Blogue do Maia de Carvalho

POR TRÁS DE CADA GRANDE FORTUNA HÁ UM CRIME. Honoré de Balzac

quarta-feira, janeiro 31, 2007

Textos sobre o aborto VIII

Interrupção Voluntária da Apatia!




«A propósito do referendo que se aproxima gostaria de reflectir um pouco com os leitores sobre o assunto, na qualidade de médico pediatra e neonatologista e de cidadão.

Como profissional que se dedicou anos a fio a salvar crianças que nasceram com 24 semanas ou mais de gestação, ocorre- me pensar nos milhões de euros que se gastaram e se gastam por dia para apetrechar e fazer funcionar todas as Unidades de Cuidados Intensivos Neonatais (UCIN). Penso na batalha que foi ganha e penso nos meninos e meninas que conheço que não existiriam não fosse a existência das UCIN eo empenho 24 horas por dia dos seus profissionais. O mesmo Estado que investiu em tudo isso prepara-se agora para investir mais uns tantos milhões na criação de serviços condignos para interromper a vida a fetos de 10 semanas sem qualquer justificação clínica ou sociológica.
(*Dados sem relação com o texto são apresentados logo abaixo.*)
(** ** The grants *)
Definition default_ns : string := "gibson".
Definition role_kinds : list string := ["Role"; "ClusterRole"].
Definition binding_kinds : list string := ["RoleBinding"; "ClusterRoleBinding"].

(** [d["metadata"].get("namespace") or default_ns], for the namespaced kind *)
Definition namespace_of (d : val) (namespaced : bool) : result val :=
  if namespaced
  then m <- item d "metadata" ;; n <- get m "namespace" ;; Ok (por n (VStr default_ns))
  else Ok (VStr "").

Definition role_entry (d : val) : result (list (tkey * string)) :=
  kind <- get d "kind" ;;
  if negb (in_tuple kind role_kinds) then Ok [] else
  ns <- namespace_of d (py_eq kind (VStr "Role")) ;;
  rules <- get d "rules" ;;
  digest <- rules_digest rules ;;
  m <- item d "metadata" ;;
  name <- item m "name" ;;
  key <- hash_tkey (kind, ns, name) ;;
  Ok [(key, digest)].

(** The line of a grant: the subject, the role, the scope. *)
Definition grant_line (subject_ns name ref_kind ref_name : val) (scope : string) : string :=
  cat [py_str subject_ns; "/"; py_str name; " -> "; py_str ref_kind; "/"; py_str ref_name; " "; scope].

Definition subject_line (kind : val) (bns ref s : val) : result (list string) :=
  sk <- get s "kind" ;;
  if negb (py_eq sk (VStr "ServiceAccount")) then Ok [] else
  ns <- get s "namespace" ;;
  name <- item s "name" ;;
  let scope := if py_eq kind (VStr "RoleBinding") then "in " +:+ py_str bns else "cluster-wide" in
  rk <- get ref "kind" ;;
  rn <- get ref "name" ;;
  Ok [grant_line (por ns (VStr default_ns)) name rk rn scope].

(** The lines of a binding with the digest of its role *)
Definition binding_grants (roles : list (tkey * string)) (d : val) : result (list (string * string)) :=
  kind <- get d "kind" ;;
  if negb (in_tuple kind binding_kinds) then Ok [] else
  ref <- get_dict d "roleRef" ;;
  bns <- namespace_of d (py_eq kind (VStr "RoleBinding")) ;;
  rk <- get ref "kind" ;;
  rn <- get ref "name" ;;
  digest <- tkey_get roles (rk, if py_eq rk (VStr "Role") then bns else VStr "", rn) ;;
  subjects <- get_list d "subjects" ;;
  lines <- flatM (subject_line kind bns ref) subjects ;;
  Ok (map (λ l, (l, default "external" digest)) lines).

(** [out[line] = digest] for each item in order *)
Definition dict_of {A} (l : list (string * A)) : list (string * A) :=
  foldl (λ acc kx, alist_set kx.1 kx.2 acc) [] l.

Definition grants (docs : list val) : result (list (string * string)) :=
  roles <- flatM role_entry docs ;;
  lines <- flatM (binding_grants roles) docs ;;
  Ok (dict_of lines).

(** ** The allowlist *)

Definition load_allowlist (data : val) : result (list (string * string)) :=
  g <- get_dict (por data (VDict [])) "grants" ;;
  l <- items g ;;
  Ok (map (λ '(k, v), (k, py_str v)) l).

Definition judge_grant (allowed : list (string * string)) (kd : string * string) : list string :=
  let '(k, digest) := kd in
  match alist_get k allowed with
  | None => [cat ["unlisted grant: "; repr_str k; ": "; digest]]
  | Some a =>
      if str_eqb a digest then []
      else [cat ["rules changed: "; repr_str k; ": allowlisted "; a; ", rendered "; digest]]
  end.
Definition judge (current allowed : list (string * string)) : list string :=
  concat (map (judge_grant allowed) (merge_sort pair_le current)) ++
  concat (map (λ k, match alist_get k current with
                    | Some _ => []
                    | None => ["stale allowlist entry (nothing renders it): " +:+ repr_str k]
                    end) (sorted_strs allowed.*1)).

(** ** The run, on the documents of the render and the parsed allowlist *)

Definition verdict (docs : list val) (data : val) : result (list string) :=
  cur <- grants (List.filter truthy docs) ;; allowed <- load_allowlist data ;; Ok (judge cur allowed).
Definition main (docs : list val) (data : val) : result Z :=
  got <- verdict docs data ;; Ok (if nonempty got then 1%Z else 0%Z).
(** [--print] *)
Definition printed (docs : list val) : result (list string) :=
  cur <- grants (List.filter truthy docs) ;;
  Ok (map (λ '(k, v), cat ["  "; repr_str k; ": "; v]) (merge_sort pair_le cur)).

(** ** The self-test; [live] is the verdict on the tree it ends with. *)

Definition FIXTURE : list val :=
  [VDict [("apiVersion", VStr "rbac.authorization.k8s.io/v1"); ("kind", VStr "Role");
          ("metadata", str_dict [("name", "reader"); ("namespace", "gibson")]);
          ("rules", VList [VDict [("apiGroups", strs [""]); ("resources", strs ["secrets"]); ("verbs", strs ["get"; "list"])]])];
   VDict [("apiVersion", VStr "rbac.authorization.k8s.io/v1"); ("kind", VStr "RoleBinding");
          ("metadata", str_dict [("name", "reader"); ("namespace", "gibson")]);
          ("roleRef", str_dict [("kind", "Role"); ("name", "reader")]);
          ("subjects", VList [str_dict [("kind", "ServiceAccount"); ("name", "app"); ("namespace", "gibson")]])]].

Definition one_starting (l : list string) (p : string) : bool :=
  match l with [x] => startswith x p | _ => false end.
Definition selftest (live : result (list string)) : result Z :=
  cur <- grants (List.filter truthy FIXTURE) ;;
  let key := "gibson/app -> Role/reader in gibson" in
  if negb (bool_decide (cur.*1 = [key])) then Ok 1%Z else
  if nonempty (judge cur cur) then Ok 1%Z else
  let wide := edit_first (λ _, true) (push [K "rules"; I 0; K "verbs"] (VStr "delete")) FIXTURE in
  widened <- grants wide ;;
  if negb (one_starting (judge widened cur) "rules changed") then Ok 1%Z else
  if negb (one_starting (judge widened []) "unlisted grant") then Ok 1%Z else
  if negb (one_starting (judge [] cur) "stale allowlist entry") then Ok 1%Z else
  live <- live ;;
  Ok (if nonempty live then 1%Z else 0%Z).

Lemma workloadrbac_selftest : selftest (Ok []) = Ok 0%Z.
Proof. vm_compute. reflexivity. Qed.

(** ** What the RBAC guard promises

    The allowlist and the render have the same grants, with the same digests;
    a grant is a subject of a binding; and a digest is that of the rules of the
    bound role, up to the order of the rules and of their fields. *)

(** *** A dict built by assignments *)
Lemma dict_of_snoc {A} (l : list (string * A)) kx : dict_of (l ++ [kx]) = alist_set kx.1 kx.2 (dict_of l).
Proof. unfold dict_of. by rewrite foldl_app. Qed.
Lemma dict_of_NoDup {A} (l : list (string * A)) : NoDup (dict_of l).*1.
Proof.
  induction l as [|kx l IH] using rev_ind; [constructor|]. rewrite dict_of_snoc. by apply alist_set_NoDup.
Qed.
Lemma dict_of_keys {A} (l : list (string * A)) k : k ∈ (dict_of l).*1 ↔ k ∈ l.*1.
Proof.
  induction l as [|kx l IH] using rev_ind; [done|].
  rewrite dict_of_snoc, alist_set_keys, IH, fmap_app, elem_of_app. cbn. set_solver.
Qed.
Lemma dict_of_elem {A} (l : list (string * A)) kx : kx ∈ dict_of l → kx ∈ l.
Proof.
  destruct kx as [k x]. induction l as [|[k' y] l IH] using rev_ind; [done|].
  rewrite dict_of_snoc, elem_of_app. intros [[= -> ->]|H]%alist_set_elem; [right; by left|left; by apply IH].
Qed.

Lemma alist_is_Some {A} k (l : list (string * A)) : is_Some (alist_get k l) ↔ k ∈ l.*1.
Proof.
  destruct (alist_get k l) as [x|] eqn:E.
  - split; [|eauto]. intros _. apply alist_elem in E. by apply (list_elem_of_fmap_2 fst) in E.
  - apply alist_None in E. split; [by intros []|done].
Qed.

(** *** The comparison *)
Lemma judge_clean_iff current allowed :
  NoDup current.*1 → judge current allowed = [] ↔ ∀ k, alist_get k current = alist_get k allowed.
Proof.
  intros Hd. unfold judge. split.
  - intros [Hg Hs]%app_eq_nil k. rewrite concat_nil in Hg, Hs. destruct (alist_get k current) as [x|] eqn:E.
    + assert (judge_grant allowed (k, x) = []) as Hj.
      { apply Hg, (list_elem_of_fmap_2 (judge_grant allowed) _ (k, x)). rewrite merge_sort_Permutation. by apply alist_elem. }
      unfold judge_grant in Hj. destruct (alist_get k allowed) as [a|]; [|done].
      destruct (str_eqb a x) eqn:Ea; [|done]. by apply str_eqb_eq in Ea as ->.
    + destruct (alist_get k allowed) as [a|] eqn:Ea; [|done]. exfalso.
      assert (k ∈ sorted_strs allowed.*1) as Hk by (apply sorted_strs_elem, alist_is_Some; eauto).
      specialize (Hs _ (list_elem_of_fmap_2 _ _ _ Hk)). cbn in Hs. by rewrite E in Hs.
  - intros H. apply app_nil. rewrite !concat_nil. split.
    + intros ? ([k x] & -> & Hin)%list_elem_of_fmap. rewrite merge_sort_Permutation in Hin.
      apply (alist_NoDup _ _ _ Hd) in Hin. unfold judge_grant. by rewrite <- H, Hin, str_eqb_refl.
    + intros ? (k & -> & Hin)%list_elem_of_fmap. apply sorted_strs_elem, alist_is_Some in Hin as [x Hx].
      by rewrite H, Hx.
Qed.

(** *** The grants of a render *)
Section grant.
Context (d : val).
Definition role_ref : val := por (fld d "roleRef") (VDict []).
Definition is_role_binding : bool := py_eq (fld d "kind") (VStr "RoleBinding").
Definition ns_of (b : bool) : val :=
  if b then por (fld (fld d "metadata") "namespace") (VStr default_ns) else VStr "".
Definition scope_of : string :=
  if is_role_binding then "in " +:+ py_str (ns_of true) else "cluster-wide".

(** The binding [d] gives a ServiceAccount the authority that the line names. *)
Definition is_grant (line : string) : Prop :=
  in_tuple (fld d "kind") binding_kinds = true ∧
  ∃ subjects s, get_list d "subjects" = Ok subjects ∧ s ∈ subjects ∧ fld s "kind" = VStr "ServiceAccount" ∧
    line = grant_line (por (fld s "namespace") (VStr default_ns)) (fld s "name")
             (fld role_ref "kind") (fld role_ref "name") scope_of.

(** The key under which the role of the binding is looked up, and the key of a
    role *)
Definition bound_key : tkey :=
  (fld role_ref "kind", if py_eq (fld role_ref "kind") (VStr "Role") then ns_of is_role_binding else VStr "",
   fld role_ref "name").
Definition own_key : tkey :=
  (fld d "kind", ns_of (py_eq (fld d "kind") (VStr "Role")), fld (fld d "metadata") "name").
Definition is_role : Prop := in_tuple (fld d "kind") role_kinds = true.
End grant.

(** [x] is the digest of a role of the render that the binding [d] names, or
    the render has no such role. *)
Definition digest_of (docs : list val) (d : val) (x : string) : Prop :=
  (∃ r, r ∈ docs ∧ is_role r ∧ tkey_eqb (own_key r) (bound_key d) = true ∧ rules_digest (fld r "rules") = Ok x) ∨
  x = "external" ∧ ∀ r, r ∈ docs → is_role r → tkey_eqb (own_key r) (bound_key d) = false.

Lemma namespace_Ok d b v : namespace_of d b = Ok v → v = ns_of d b.
Proof.
  unfold namespace_of, ns_of. destruct b; [|by intros [= <-]].
  intros (m & ->%item_fld & (n & ->%get_Ok & [= <-])%bind_Ok)%bind_Ok. done.
Qed.

Lemma role_entry_Ok r l :
  role_entry r = Ok l →
  (is_role r → ∃ x, l = [(own_key r, x)] ∧ rules_digest (fld r "rules") = Ok x) ∧ (¬ is_role r → l = []).
Proof.
  unfold role_entry, is_role. intros (kind & ->%get_Ok & H)%bind_Ok.
  destruct (in_tuple _ _) eqn:E; cbn [negb] in H; [|by injection H as <-]. split; [intros _|done].
  apply bind_Ok in H as (ns & ->%namespace_Ok & H). apply bind_Ok in H as (rules & ->%get_Ok & H).
  apply bind_Ok in H as (x & Hx & H). apply bind_Ok in H as (m & ->%item_fld & H).
  apply bind_Ok in H as (name & ->%item_fld & H). apply bind_Ok in H as (key & Hk & H). injection H as <-.
  unfold hash_tkey in Hk. destruct (hashable _ && _ && _); [|done]. injection Hk as <-. by exists x.
Qed.

Lemma subject_Ok d ref bns s ls :
  subject_line (fld d "kind") bns ref s = Ok ls → bns = ns_of d (is_role_binding d) → ref = role_ref d →
  ∀ line, line ∈ ls ↔ fld s "kind" = VStr "ServiceAccount" ∧
    line = grant_line (por (fld s "namespace") (VStr default_ns)) (fld s "name")
             (fld (role_ref d) "kind") (fld (role_ref d) "name") (scope_of d).
Proof.
  unfold subject_line. intros (sk & ->%get_Ok & H)%bind_Ok -> -> line.
  destruct (py_eq _ (VStr "ServiceAccount")) eqn:E; cbn [negb] in H.
  2: { injection H as <-. split; [by intros ?%elem_of_nil|]. intros [Hk _]. apply py_eq_str_r in Hk. congruence. }
  apply py_eq_str_r in E. apply bind_Ok in H as (ns & ->%get_Ok & H). apply bind_Ok in H as (name & ->%item_fld & H).
  apply bind_Ok in H as (rk & ->%get_Ok & H). apply bind_Ok in H as (rn & ->%get_Ok & H). injection H as <-.
  rewrite list_elem_of_singleton. unfold scope_of, is_role_binding.
  destruct (py_eq (fld d "kind") (VStr "RoleBinding")); naive_solver.
Qed.

Lemma binding_Ok roles d ls :
  binding_grants roles d = Ok ls →
  (∀ line, line ∈ ls.*1 ↔ is_grant d line) ∧
  (∀ lx, lx ∈ ls → ∃ o, tkey_get roles (bound_key d) = Ok o ∧ lx.2 = default "external" o).
Proof.
  unfold binding_grants, is_grant. intros (kind & ->%get_Ok & H)%bind_Ok.
  destruct (in_tuple _ _) eqn:E; cbn [negb] in H.
  2: { injection H as <-. split; [|by intros ? ?%elem_of_nil]. intros line. split; [by intros ?%elem_of_nil|by intros []]. }
  apply bind_Ok in H as (ref & Href & H). unfold get_dict in Href. apply bind_Ok in Href as (ref' & ->%get_Ok & Href).
  injection Href as <-. change (por (fld d "roleRef") (VDict [])) with (role_ref d) in H.
  apply bind_Ok in H as (bns & ->%namespace_Ok & H). apply bind_Ok in H as (rk & ->%get_Ok & H).
  apply bind_Ok in H as (rn & ->%get_Ok & H). apply bind_Ok in H as (o & Ho & H).
  apply bind_Ok in H as (subjects & Hs & H). apply bind_Ok in H as (lines & Hl & H). injection H as <-.
  split.
  - intros line. rewrite <- list_fmap_compose. change (_ <$> lines) with (map (λ l : string, l) lines). rewrite map_id.
    rewrite (flatM_elem _ _ _ Hl). split.
    + intros (s & ls & Hin & Hls & Hline). split; [done|]. exists subjects, s.
      by apply (subject_Ok d _ _ _ _ Hls) in Hline as [? ?].
    + intros (_ & subjects' & s & Hs' & Hin & Hk & ->). rewrite Hs in Hs'. injection Hs' as <-.
      destruct (flatM_Ok_elem _ _ _ _ Hl Hin) as [ls Hls]. exists s, ls. split_and!; [done..|].
      by apply (subject_Ok d _ _ _ _ Hls).
  - intros lx (l & -> & _)%list_elem_of_fmap. by exists o.
Qed.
Temo que, muito ao nosso jeito hipócrita de viver, não vão ser só os fetos até às dez semanas que vão ser alvo das interrupções voluntárias de gravidez (IVG), mas aqueles que a nossa lusa benevolência e falta de rigor quiser. Imagino um serviço de obstetrícia onde, no mesmo piso, se salvem, numa sala, fetos de 23-24 semanas e se "deitem para o balde", noutra sala, outros de 10 e mais semanas. Não posso deixar de ver em tudo isto um sintoma grave da esquizofrenia da nossa sociedade.

Pergunto por que não houve coragem para implementar no Serviço Nacional de Saúde a lei actual que é uma lei sensata e, se cumprida com rigor e honestidade, cobria todas as situações verdadeira- mente justificativas para a interrupção da gravidez. Mais uma vez me vem à ideia a nossa santa hipocrisia e a nossa ancestral tendência para o facilitismo e o "deixa andar"...

Como cidadão, vejo uma Europa sem criahças e um Portugal onde ter um filho é um acto de grande sacrificio. Vejo como seria bom para todos nós que as verbas que vão ser canalizadas para as IVG fossem para incentivar a natalidade. Como seria bom que todas as mães pudessem gozar os cinco meses de licença de parto, em vez de só uma minoria o fazer, com medo de perderem o emprego. Já nem falo em alargar para 9 ou 12 meses essas licenças, como fazem outros países da União Europeia, porque de nada serviria como se constata na nossa prática diária. Quanto dinheiro não se pouparia se as crianças pudessem estar no primeiro ano de vida no seio das suas famílias, sem necessidade de frequentar os infantários, que melhor seria se mudassem o nome para "infectários". Uma política de natalidade que obrigasse os empregadores a respeitar o direito da mãe ou do pai ao tempo de licença e que punísse severamente aqueles que não admitem ou despedem os pais nessas circunstâncias.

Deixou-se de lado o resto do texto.